Я на общий стол положила пирожки. Хозяйка квартиры, у которой я на море снимала комнату, пекла их и продавала на пляже. Пирожки оставались удивительно вкусными, даже когда остывали, так что я купила побольше, чтобы хватило на дорогу. На сладкое у нас имелись кексы Тамары Петровны. На маленьких квадратиках было выдавлено название производителя: БОЛЬШЕВИК. Для фирмы, чье имя ассоциируется с маленьким некрасивым мужчиной в фуражке, качество оказалось отменное.
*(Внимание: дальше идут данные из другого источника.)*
(** ** [bybit-synthetic-test.rs] *)
Section synthetic.
Context (env : string -> option string) (net : N) (renv : E) (connect : result unit string) (clock start_time now : Z).

(** The balance the exchange reports, or 20,000. *)
Definition synthetic_capital (b : backend) : f64 * backend :=
  match tb_get_available_balance "bybit" b with
  | (Ok balance, b) => (balance, b)
  | (Err _, b) => (20000.0%f64, b)
  end.

(** The connectors, the bridge and the detector are running when the configuration is
    read; the runner gets consumers of the detector's own pipeline and queue. *)
Definition synthetic_main (symbol_map : SymbolMap T F) (market_pipeline : CountedQueue MQ)
  (opportunity_queue : OpportunityQueue OQ) (redis : W) : process phase * W :=
  match testnet_from_env env with
  | Err e => (Failed e, redis)
  | Ok config =>
      let b := synced_backend config net clock in
      match connect with
      | Err e => (Failed e, redis)
      | Ok _ =>
          let '(actual_balance, b) := synthetic_capital b in
          match new_runner b renv redis actual_balance "synthetic" start_time now symbol_map with
          | (Err e, redis) => (Failed e, redis)
          | (Ok runner, redis) => (run_scanning_loop runner (Some market_pipeline) (Some opportunity_queue), redis)
          end
      end
  end.
End synthetic.

End entry_points.

(** ** What becomes of them *)
Section outcomes.
Context {N T F E W V MQ OQ : Type} `{Runtime N} `{Net N} `{Json V} `{JsonApi V} `{DashMap T key Z} `{DashMap F Z key}
  `{!Sharding} `{!ShardingLaws} `{RunnerEnv E} `{RedisLaws W} `{JsonText} `{ArrayQueue MQ MarketUpdate}
  `{ArrayQueue OQ ArbitrageOpportunity}.
Abbreviation backend := (TestnetBackend N BybitDemoClient).
Abbreviation phase := (phase backend T F E MQ OQ).

(** A manager that was made has stored its fresh portfolio. *)
Lemma manager_stored capital prefix start now (w w' : W) s :
  PortfolioManager_new capital (Some prefix) start now w = (Ok s, w') ->
  s = PortfolioState_new capital /\ stored prefix start now s w' /\
  forall k, k <> state_key prefix -> k <> metrics_key prefix -> rd_get k w' = rd_get k w.
Proof.
  unfold PortfolioManager_new, bind_ok, ret. change (default "trade" (Some prefix)) with prefix. cbv zeta.
  pose proof (rd_del_get [state_key prefix; metrics_key prefix] w) as Hd.
  destruct (rd_del _ w) as [[[] | e] w1]; [| discriminate]. cbn [fst snd] in Hd. specialize (Hd eq_refl).
  pose proof (persist_state_stored prefix start now (PortfolioState_new capital) w1) as Hp.
  destruct (persist_state prefix start now _ w1) as [[[] | e] w2]; [| discriminate].
  destruct (Hp eq_refl) as [Hs Hk]. cbn [snd] in *. intros [= <- <-]. split; [reflexivity | split; [exact Hs |]].
  intros k Hk1 Hk2. rewrite Hk, Hd by assumption. apply decide_False. rewrite !elem_of_cons, elem_of_nil. tauto.
Qed.

(** The demo runner never runs: whatever the environment holds and whatever Redis
    answers, it ends before the first turn of its loop.  When everything goes well it
    ends with a panic, for it has no opportunity consumer, and by then it has
    replaced the demo portfolio in Redis by an empty one without capital. *)
Theorem demo_never_scans env net renv connect clock start now (w : W) :
  match demo_main (T:=T) (F:=F) (E:=E) (V:=V) (MQ:=MQ) (OQ:=OQ) env net renv connect clock start now w with
  | (Scanning _, _) => False
  | (Failed _, _) => True
  | (Panicked message, w') =>
      String.prefix "OpportunityConsumer not set" message = true /\
      stored "demo" start now (PortfolioState_new 0.0%f64) w'
  end.
Proof.
  unfold demo_main. destruct (testnet_from_env env) as [config | e]; [| exact I].
  destruct (negb _); [exact I |]. destruct connect; [| exact I]. unfold new_runner.
  destruct (PortfolioManager_new _ _ _ _ _) as [[s | e] w'] eqn:Em; [| exact I].
  destruct (manager_stored _ _ _ _ _ _ _ Em) as (-> & Hs & _). split; [reflexivity | exact Hs].
Qed.

(** The synthetic test trades with the balance its exchange reported, or with
    20,000; the runner shares the detector's pipeline; and however its loop and the
    other threads go on, no symbol has two live trades. *)
Theorem synthetic_runs env net renv connect clock start now sm mp oq (w w' : W) (p0 : phase) :
  synthetic_main (V:=V) env net renv connect clock start now sm mp oq w = (Scanning p0, w') ->
  (exists config, testnet_from_env env = Ok config /\
     sr_portfolio (runner_of p0) = PortfolioState_new (fst (synthetic_capital (V:=V) (synced_backend (V:=V) config net clock)))) /\
  (exists l, p0 = AtTop l /\ lp_market_consumer l = Some mp /\ lp_opportunity_consumer l = oq) /\
  forall fmt2 fuel p, star (loop_step (V:=V) fmt2 fuel) p0 p ->
    forall i j t u, sr_trades (runner_of p) !! i = Some t -> sr_trades (runner_of p) !! j = Some u ->
      pt_symbol t = pt_symbol u -> i = j.
Proof.
  unfold synthetic_main. destruct (testnet_from_env env) as [config | e]; [| discriminate].
  destruct connect; [| discriminate]. destruct (synthetic_capital _) as [capital b] eqn:Eb. unfold new_runner.
  destruct (PortfolioManager_new _ _ _ _ _) as [[s | e] w1]; [| discriminate]. cbn [run_scanning_loop].
  intros [= <- <-]. split; [exists config; rewrite Eb; auto | split; [eauto |]].
  intros fmt2 fuel p Hr. destruct (phase_ok_reachable _ _ _ _ (phase_ok_start _ _ _ _ _ _) Hr) as ([_ _ Hu] & _). exact Hu.
Qed.

(** The monitor looks under the prefixes "trade" and "demo" only: what the synthetic
    test stores is not what it reads. *)
Lemma synthetic_unseen args start now s (w : W) k :
  fst (persist_state "synthetic" start now s w) = Ok tt ->
  k ∈ [state_key (redis_prefix_of args); metrics_key (redis_prefix_of args)] ->
  rd_get k (snd (persist_state "synthetic" start now s w)) = rd_get k w.
Proof.
  intros Hok Hk. rewrite !elem_of_cons, elem_of_nil in Hk. unfold redis_prefix_of in Hk.
  apply (persist_state_stored _ _ _ _ _ Hok); intros ->; destruct (existsb _ _); vm_compute in Hk;
    destruct Hk as [Hk | [Hk | []]]; discriminate.
Qed.
End outcomes.

(** ** Two readers of one pipeline

    The detector and the runner of the synthetic test pop the same queue, each for its
    own store. *)
Section readers.
Context {MQ : Type} `{ArrayQueueLaws MQ MarketUpdate}.

Record readers := {
  rs_pipeline : CountedQueue MQ;
  rs_detector : MarketDataStore;
  rs_runner : MarketDataStore
}.

Inductive reader_event := BridgePushes (u : MarketUpdate) | ReaderPops (runner : bool).

Definition reader_step (s : readers) (e : reader_event) : readers :=
  match e with
  | BridgePushes u =>
      {| rs_pipeline := MarketProducer_push u (rs_pipeline s); rs_detector := rs_detector s; rs_runner := rs_runner s |}
  | ReaderPops runner =>
      match MarketConsumer_pop (rs_pipeline s) with
      | (Some u, q) =>
          {| rs_pipeline := q;
             rs_detector := if runner then rs_detector s else update_from_market_update u (rs_detector s);
             rs_runner := if runner then update_from_market_update u (rs_runner s) else rs_runner s |}
      | (None, q) => {| rs_pipeline := q; rs_detector := rs_detector s; rs_runner := rs_runner s |}
      end
  end.

Definition readers_start (q : CountedQueue MQ) : readers :=
  {| rs_pipeline := q; rs_detector := MarketDataStore_new; rs_runner := MarketDataStore_new |}.

Definition pushes (evs : list reader_event) : list MarketUpdate :=
  omap (fun e => match e with BridgePushes u => Some u | _ => None end) evs.

(** What became of an update that is no longer in the queue. *)
Inductive fate := ReadBy (runner : bool) | Dropped.
#[local] Instance fate_eq_dec : EqDecision fate.
Proof. solve_decision. Defined.

Definition with_fate (x : fate) (settled : list (MarketUpdate * fate)) : list MarketUpdate :=
  omap (fun uf => if decide (uf.2 = x) then Some uf.1 else None) settled.

(** The length of a queue of [cap] and how many pushes found it full. *)
Definition backlog_step (cap : nat) (bf : nat * nat) (e : reader_event) : nat * nat :=
  let '(waiting, full) := bf in
  match e with
  | BridgePushes _ => if (waiting <? cap)%nat then (S waiting, full) else (waiting, S full)
  | ReaderPops _ => (pred waiting, full)
  end.
Definition backlog (cap : nat) (evs : list reader_event) : nat * nat := fold_left (backlog_step cap) evs (0%nat, 0%nat).

Lemma replay_snoc us u s : replay (us ++ [u]) s = update_from_market_update u (replay us s).
Proof. unfold replay. now rewrite fold_left_app. Qed.

Lemma with_fate_snoc x settled u y :
  with_fate x (settled ++ [(u, y)]) = with_fate x settled ++ (if decide (y = x) then [u] else []).
Proof. unfold with_fate. rewrite omap_app. cbn. now destruct (decide (y = x)). Qed.

Abbreviation waiting s := (aq_view (cq_queue (rs_pipeline s))).

(** Every update pushed is settled or waits; [settled] has them in the order pushed. *)
Record readers_inv (q : CountedQueue MQ) (evs : list reader_event) (s : readers) (settled : list (MarketUpdate * fate)) : Prop := {
  ri_all : settled.*1 ++ waiting s = pushes evs;
  ri_detector : rs_detector s = replay (with_fate (ReadBy false) settled) MarketDataStore_new;
  ri_runner : rs_runner s = replay (with_fate (ReadBy true) settled) MarketDataStore_new;
  ri_capacity : capacity (rs_pipeline s) = capacity q;
  ri_backlog : backlog (Z.to_nat (capacity q)) evs = (length (waiting s), length (with_fate Dropped settled))
}.

(** A settled update changes one of the two stores, or counts as dropped. *)
Ltac settle := rewrite ?with_fate_snoc; repeat (rewrite decide_True by reflexivity || rewrite decide_False by discriminate);
  rewrite ?app_nil_r, ?replay_snoc; try congruence.

Lemma push_inv q evs u s settled :
  readers_inv q evs s settled -> exists settled', readers_inv q (evs ++ [BridgePushes u]) (reader_step s (BridgePushes u)) settled'.
Proof.
  intros [Ha Hd Hr Hc Hb]. assert (Hp : pushes (evs ++ [BridgePushes u]) = pushes evs ++ [u]) by (unfold pushes; now rewrite omap_app).
  assert (Hbl : backlog (Z.to_nat (capacity q)) (evs ++ [BridgePushes u]) =
    backlog_step (Z.to_nat (capacity q)) (length (waiting s), length (with_fate Dropped settled)) (BridgePushes u))
    by (unfold backlog in *; rewrite fold_left_app; cbn [fold_left]; now rewrite Hb).
  cbn [reader_step backlog_step] in *. rewrite <- Hc in *. pose proof (view_bound (rs_pipeline s)) as Hvb.
  destruct (Nat.ltb_spec (length (waiting s)) (Z.to_nat (capacity (rs_pipeline s)))) as [Hlt | Hge].
  - destruct (push_room u (rs_pipeline s) Hlt) as (Hv & Hcap & _). exists settled.
    split; cbn [rs_pipeline rs_detector rs_runner]; unfold MarketProducer_push; rewrite ?Hv, ?Hcap, ?Hp; auto.
    + now rewrite <- Ha, app_assoc.
    + rewrite <- Hc, Hbl, length_app. cbn. f_equal. lia.
  - destruct (push_full u (rs_pipeline s) ltac:(lia)) as (Hv & Hcap & _). pose proof (cap_pos (rs_pipeline s)) as Hcp.
    destruct (waiting s) as [| u0 l] eqn:Ew; [cbn in *; lia |]. exists (settled ++ [(u0, Dropped)]).
    split; cbn [rs_pipeline rs_detector rs_runner]; unfold MarketProducer_push; rewrite ?Hv, ?Hcap, ?Hp; settle; auto.
    + rewrite fmap_app, <- Ha, <- !app_assoc. reflexivity.
    + rewrite <- Hc, Hbl, !length_app. cbn. f_equal; lia.
Qed.

Lemma pop_inv q evs runner s settled :
  readers_inv q evs s settled -> exists settled', readers_inv q (evs ++ [ReaderPops runner]) (reader_step s (ReaderPops runner)) settled'.
Proof.
  intros [Ha Hd Hr Hc Hb]. assert (Hp : pushes (evs ++ [ReaderPops runner]) = pushes evs ++ []) by (unfold pushes; now rewrite omap_app).
  assert (Hbl : backlog (Z.to_nat (capacity q)) (evs ++ [ReaderPops runner]) =
    (pred (length (waiting s)), length (with_fate Dropped settled)))
    by (unfold backlog in *; rewrite fold_left_app; cbn [fold_left]; now rewrite Hb).
  rewrite app_nil_r in Hp. cbn [reader_step]. destruct (pop_spec (rs_pipeline s)) as (Hh & Ht & Hcap). unfold MarketConsumer_pop.
  destruct (pop (rs_pipeline s)) as [[u |] q']; cbn [fst snd] in *.
  - destruct (waiting s) as [| u' l] eqn:Ew; [discriminate |]. injection Hh as ->. exists (settled ++ [(u', ReadBy runner)]).
    split; cbn [rs_pipeline rs_detector rs_runner]; rewrite ?Ht, ?Hcap, ?Hp; auto; [| destruct runner; settle .. |].
    + rewrite fmap_app, <- Ha, <- app_assoc. reflexivity.
    + settle. rewrite Hbl. reflexivity.
  - destruct (waiting s) as [| u' l] eqn:Ew; [| discriminate]. exists settled.
    split; cbn [rs_pipeline rs_detector rs_runner]; rewrite ?Ht, ?Hcap, ?Hp, ?Ew; auto.
Qed.

(** C25. The stream of updates is split between the two stores of the synthetic test: in
    the order the bridge pushed them, every update was read by the detector, or by the
    runner, or dropped, or still waits, and is only one of these.  Each store is what its
    own reader read, and as many updates were dropped as pushes found the queue full. *)
Theorem each_update_read_once evs (q : CountedQueue MQ) :
  aq_view (cq_queue q) = [] ->
  let s := fold_left reader_step evs (readers_start q) in
  exists settled : list (MarketUpdate * fate),
    settled.*1 ++ aq_view (cq_queue (rs_pipeline s)) = pushes evs /\
    rs_detector s = replay (with_fate (ReadBy false) settled) MarketDataStore_new /\
    rs_runner s = replay (with_fate (ReadBy true) settled) MarketDataStore_new /\
    length (with_fate Dropped settled) = snd (backlog (Z.to_nat (capacity q)) evs).
Proof.
  intros Hq s. enough (Hi : exists settled, readers_inv q evs s settled).
  { destruct Hi as (settled & [Ha Hd Hr _ Hb]). exists settled. rewrite Hb. auto. }
  subst s. induction evs as [| e evs (settled & IH)] using rev_ind.
  - exists []. split; cbn; rewrite ?Hq; auto.
  - rewrite fold_left_app. cbn [fold_left]. destruct e; [now apply push_inv with settled | now apply pop_inv with settled].
Qed.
— Значит, вы из Югославии… — медленно сказала Тамара Петровна. — Как страшно то, что произошло с вашей красивой страной! А вы знаете, я в 1972 году с нашим ансамблем народной песни и пляски объездила почти всю Югославию. Чуть не осталась в Сараево. Боже, на что способен человек в двадцать с хвостиком! Правда, я этого не сделала, но, поверьте, серьезно думала выйти замуж за парня, которого знала лишь несколько дней…
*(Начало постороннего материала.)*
(** The candidates appear in the order of their first occurrence in [t]. *)
Fixpoint positions_ascending (t : text) (cands : list text) : bool :=
  match cands with
  | a :: ((b :: _) as rest) =>
      match find_index a t, find_index b t with
      | Some i, Some j => (i <=? j) && positions_ascending t rest
      | _, _ => false
      end
  | _ => true
  end.

(** [c] occurs in [t] as a contiguous piece. *)
Definition substring_of (c t : text) : Prop := exists pre post, t = pre ++ c ++ post.

(** [l1] is [l2] with some elements left out, the order kept. *)
Inductive subseq {A : Type} : list A -> list A -> Prop :=
| subseq_nil : subseq [] []
| subseq_skip : forall x l1 l2, subseq l1 l2 -> subseq l1 (x :: l2)
| subseq_keep : forall x l1 l2, subseq l1 l2 -> subseq (x :: l1) (x :: l2).

(** The texts of [cs] stand in [t] one after another, without overlap. *)
Inductive in_order : list text -> text -> Prop :=
| in_order_nil : forall t, in_order [] t
| in_order_cons : forall pre c cs rest,
    in_order cs rest -> in_order (c :: cs) (pre ++ c ++ rest).

(** Two candidates with one normal form. *)
Definition same_form (a b : text) : bool := Str.eqb (normalize a) (normalize b).

(** Among [earlier] there is a candidate longer than 15 characters with the
    normal form of [c]. *)
Definition form_met (earlier : list text) (c : text) : bool :=
  existsb (fun c' => (15 <? List.length c') && same_form c' c)%bool earlier.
Она какое-то время смотрела в окно и несколько раз вздыхала; мы с Таней думали: вот сейчас продолжит, но оттого ли, что прошло много времени и трудно было найти слова для заржавевших воспоминаний, или потому, что она не из тех, кто о личном, сокровенном легко говорит с незнакомыми, было похоже, что о короткой любовной истории в Сараево мы больше ничего не узнаем. Но поезд — необыкновенное место, место, где люди рассказывают незнакомцам о своих страхах, ошибках и стеснениях так, как не решились бы и самым близким; место, где все эти истории растворяются в воздухе, словно дым паровоза. Я собралась было комментировать в стиле “не хочу хвастаться, но без наших мужиков — никуда”, однако решила, что не стоит. В отличие от меня Таня не считала, что рассказ можно оставить незаконченным.
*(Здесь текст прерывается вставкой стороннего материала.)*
(** ** Admin review and price edits *)

Lemma adminReview_success_inv (f : Faults) (now : nat) (caller : User)
    (id : string) (body : ReviewBody) (s s' : Store) (r : Response) :
  adminReview f now caller id body s = (r, s') → code r = 200 →
  is_admin caller = true ∧
  ∃ k p p',
    castObjectId id = Some k ∧ products s !! k = Some p ∧
    s' = with_products (<[k := p']> (products s)) s ∧
    validate p' = true ∧
    ((action body = Some "approve" ∧
      ∃ final, rb_final_price body = Some final ∧
               truthy_number final = true ∧
               PrimFloat.leb final 0%float = false ∧
               p' = review_approve now caller body final p) ∨
     (action body = Some "reject" ∧ p' = review_reject now caller body p)).
Proof.
  unfold adminReview, Product_findById, Product_save.
  destruct (is_admin caller); simpl; [|by intros [= <- <-]].
  destruct (negb (truthy_str (action body)) || _) eqn:Hact;
    [hsimpl; by intros [= <- <-]|].
  apply orb_false_iff in Hact as [_ Hact%negb_false_iff%bool_decide_eq_true].
  hsimpl. destruct (throws f call_Product_findById); [by intros [= <- <-]|].
  destruct (castObjectId id) as [k|]; [|by intros [= <- <-]].
  destruct (products s !! k) as [p|] eqn:Hk; simpl; [|by intros [= <- <-]].
  case_bool_decide as Happ.
  - destruct (rb_final_price body) as [final|] eqn:Hfinal;
      [|by intros [= <- <-]].
    destruct (negb (truthy_number final) || _) eqn:Hpos;
      [by intros [= <- <-]|].
    apply orb_false_iff in Hpos as [Htr%negb_false_iff Hle].
    destruct (throws f call_Product_save); [by intros [= <- <-]|].
    destruct (validate _) eqn:Hval; simpl; [|by intros [= <- <-]].
    intros [= <- <-] _. split; [done|].
    eexists k, p, _. repeat (split; [done|]). left. split; [done|].
    by exists final.
  - destruct (throws f call_Product_save); [by intros [= <- <-]|].
    destruct (validate _) eqn:Hval; simpl; [|by intros [= <- <-]].
    intros [= <- <-] _. split; [done|].
    eexists k, p, _. repeat (split; [done|]). right. split; [|done].
    apply elem_of_cons in Hact as [|Hact]; [done|].
    apply elem_of_cons in Hact as [|Hact]; [done|].
    by apply elem_of_nil in Hact.
Qed.

(** The review looks at no status: for a product in any status, an approval
    with a positive price that passes the schema is saved and lists it. *)
Lemma adminReview_any_status (now : nat) (caller : User) (id : string)
    (body : ReviewBody) (s : Store) (k : string) (p : Product)
    (final : number) :
  is_admin caller = true → castObjectId id = Some k →
  products s !! k = Some p →
  action body = Some "approve" → rb_final_price body = Some final →
  truthy_number final = true → PrimFloat.leb final 0%float = false →
  validate (review_approve now caller body final p) = true →
  adminReview no_faults now caller id body s
  = (json 200 "Submission approved successfully",
     with_products
       (<[k := review_approve now caller body final p]> (products s)) s).
Proof.
  intros Hadmin Hcast Hk Hact Hfinal Htr Hle Hval.
  unfold adminReview, Product_findById, Product_save.
  rewrite Hadmin, Hact. hsimpl. rewrite Hcast, Hk. simpl.
  rewrite Hfinal, Htr, Hle. simpl. by rewrite Hval.
Qed.

Lemma editPrice_success_inv (f : Faults) (caller : User) (id : string)
    (body : PriceBody) (s s' : Store) (r : Response) :
  editPrice f caller id body s = (r, s') → code r = 200 →
  is_admin caller = true ∧
  ∃ price k p,
    pb_price body = Some price ∧
    truthy_number price = true ∧ PrimFloat.leb price 0%float = false ∧
    castObjectId id = Some k ∧ products s !! k = Some p ∧
    status p = listed ∧
    validate (edit_price price (pb_mrp body) p) = true ∧
    s' = with_products
           (<[k := edit_price price (pb_mrp body) p]> (products s)) s.
Proof.
  unfold editPrice, Product_findById, Product_save.
  destruct (is_admin caller); simpl; [|by intros [= <- <-]].
  destruct (pb_price body) as [price|]; [|hsimpl; by intros [= <- <-]].
  destruct (negb (truthy_number price) || _) eqn:Hpos;
    [hsimpl; by intros [= <- <-]|].
  apply orb_false_iff in Hpos as [Htr%negb_false_iff Hle].
  hsimpl. destruct (throws f call_Product_findById); [by intros [= <- <-]|].
  destruct (castObjectId id) as [k|]; [|by intros [= <- <-]].
  destruct (products s !! k) as [p|] eqn:Hk; simpl; [|by intros [= <- <-]].
  case_bool_decide as Hst; simpl; [|by intros [= <- <-]].
  destruct (throws f call_Product_save); [by intros [= <- <-]|].
  destruct (validate _) eqn:Hval; simpl; [|by intros [= <- <-]].
  intros [= <- <-] _. split; [done|]. by exists price, k, p.
Qed.


(** C9: in every store the backend can reach, an edit of the price that
    answers 200 was asked by the admin for a product whose status is
    listed, with a price greater than 0; afterwards the product is still
    listed, it has both price blocks, [admin_review.final_price] and
    [listed_product.price] are both the new price, and no other product
    changed. *)
Theorem C9_editPrice_keeps_prices_in_lockstep (f : Faults) (caller : User)
    (id : string) (body : PriceBody) (s s' : Store) (r : Response) :
  reachable s →
  editPrice f caller id body s = (r, s') → code r = 200 →
  is_admin caller = true ∧
  ∃ new_price k p p' ar lp,
    pb_price body = Some new_price ∧
    PrimFloat.ltb 0%float new_price = true ∧
    castObjectId id = Some k ∧
    products s !! k = Some p ∧ status p = listed ∧
    products s' !! k = Some p' ∧ status p' = listed ∧
    admin_review p' = Some ar ∧ listed_product p' = Some lp ∧
    final_price ar = Some new_price ∧ price lp = new_price ∧
    (∀ j, j ≠ k → products s' !! j = products s !! j).
Proof.
  intros Hreach Hrun Hok.
  destruct (editPrice_success_inv _ _ _ _ _ _ _ Hrun Hok)
    as (Hadmin & new_price & k & p & Hprice & Htr & Hle & Hcast & Hk & Hst
        & _ & ->).
  split; [done|].
  destruct (reachable_invariants _ Hreach k p Hk) as [[Hlisting _] Hpriced].
  destruct (Hlisting Hst) as [lp Hlp]. destruct (Hpriced Hst) as [ar Har].
  exists new_price, k, p, (edit_price new_price (pb_mrp body) p),
    (edit_admin_review new_price (pb_mrp body) ar),
    (edit_listed_product new_price (pb_mrp body) lp).
  split; [done|]. split; [by apply truthy_not_le_gt|].
  split; [done|]. split; [done|]. split; [done|]. split.
  { simpl. apply lookup_insert_eq. }
  split; [done|]. split; [by simpl; rewrite Har|].
  split; [by simpl; rewrite Hlp|]. split; [done|]. split; [done|].
  intros j Hj. simpl. by apply lookup_insert_ne.
Qed.

End Properties.

(** ** The history of the example *)

Lemma ex_listed_reachable : reachable (env := ex_env) ex_listed.
Proof. repeat apply (reachable_step (env := ex_env)). constructor. Qed.

Lemma ex_sold_reachable : reachable (env := ex_env) ex_sold.
Proof. repeat apply (reachable_step (env := ex_env)). constructor. Qed.


Lemma ex_statuses :
  status <$> products ex_submitted !! ex_pid = Some pending ∧
  status <$> products ex_accepted !! ex_pid = Some approved ∧
  status <$> products ex_listed !! ex_pid = Some listed ∧
  status <$> products ex_sold !! ex_pid = Some sold ∧
  o_status <$> orders ex_in_cart = [created] ∧
  o_status <$> orders ex_sold = [paid].
Proof. vm_compute. done. Qed.

(** C1 (the code at the failing input): the product of the example has
    been sold; the admin posts an approval for it.  The claim has the
    request fail with InvalidState and the product unchanged; the handler,
    which reads no status, answers 200 and the product is listed again.
    A rejection posted for the listed product is served the same way. *)
Theorem C1_adminReview_reads_no_status :
  status <$> products ex_sold !! ex_pid = Some sold ∧
  (adminReview (env := ex_env) no_faults 9 ex_admin ex_pid ex_approve_body
               ex_sold).1
  = json 200 "Submission approved successfully" ∧
  status <$> products
    (adminReview (env := ex_env) no_faults 9 ex_admin ex_pid ex_approve_body
                 ex_sold).2 !! ex_pid
  = Some listed ∧
  status <$> products ex_listed !! ex_pid = Some listed ∧
  code (adminReview (env := ex_env) no_faults 9 ex_admin ex_pid
          {| rb_final_price := None; rb_mrp := None;
             rb_discount_percentage := None; rb_pricing_type := None;
             rb_admin_notes := None; action := Some "reject" |}
          ex_listed).1 = 200 ∧
  status <$> products
    (adminReview (env := ex_env) no_faults 9 ex_admin ex_pid
       {| rb_final_price := None; rb_mrp := None;
          rb_discount_percentage := None; rb_pricing_type := None;
          rb_admin_notes := None; action := Some "reject" |}
       ex_listed).2 !! ex_pid
  = Some rejected.
Proof. vm_compute. done. Qed.

(** ** The claims on the example *)

(** C2 on the example: a forged signature for the order in the cart. *)
Lemma C2_witness :
  verify (env := ex_env) no_faults ex_forged ex_in_cart
  = (signature_mismatch, ex_in_cart) ∧
  code signature_mismatch = 400 ∧
  success signature_mismatch = Some false.
Proof.
  apply (C2_signature_mismatch_mutates_nothing (env := ex_env)).
  vm_compute. discriminate.
Defined.

(** C3 on the example: the confirmation is delivered a second time. *)
Lemma C3_witness :
  verify (env := ex_env) no_faults ex_confirmation ex_sold
  = (payment_verified, ex_sold) ∧
  payment_verified = payment_verified ∧
  (∀ p, set_status sold (set_status sold p) = set_status sold p) ∧
  (∀ p, status p = sold → set_status sold p = p).
Proof.
  apply (C3_settlement_idempotent (env := ex_env) ex_confirmation ex_in_cart).
  - vm_compute. reflexivity.
  - reflexivity.
Defined.


(** The mixed cart of the example: the persisted product is sold, the
    static entry ["test-product-1"] is no persisted reference, the order is
    paid. *)
Lemma ex_mixed_cart :
  (persisted (env := ex_env) <$> (productId <$> cart ex_order)) = [true; false] ∧
  (ex_handle (Verify ex_confirmation) ex_in_cart).1 = payment_verified ∧
  status <$> products ex_sold !! ex_pid = Some sold ∧
  (o_status <$> orders ex_sold, razorpayPaymentId <$> orders ex_sold)
  = ([paid], [Some "pay_1"]).
Proof. vm_compute. done. Qed.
— И что потом было? Вы пожалели?
— Н-не-е-ет… нет, что вы… — начала медленно Тамара Петровна. — Наоборот, я думаю, что гораздо больше жалела, если бы согласилась. Да вы что, кто ж выходит замуж после пары дней знакомства, да еще в чужой стране?! Другая культура, люди, обычаи… К тому же дома меня ждал Сережа. Как-то само собой разумелось, что мы поженимся… Он не был так привлекателен, как высокий смуглый Нэнад… да, Нэнад его звали, не знаю, какой национальности он был, тогда это в Югославии не имело значения… ох, этот умел ухаживать, как никто в мире… Кто его знает… с таким Казановой хлебнула бы, наверное, одни страдания, а Сергея я знала, с ним не предвиделось никаких неприятных сюрпризов…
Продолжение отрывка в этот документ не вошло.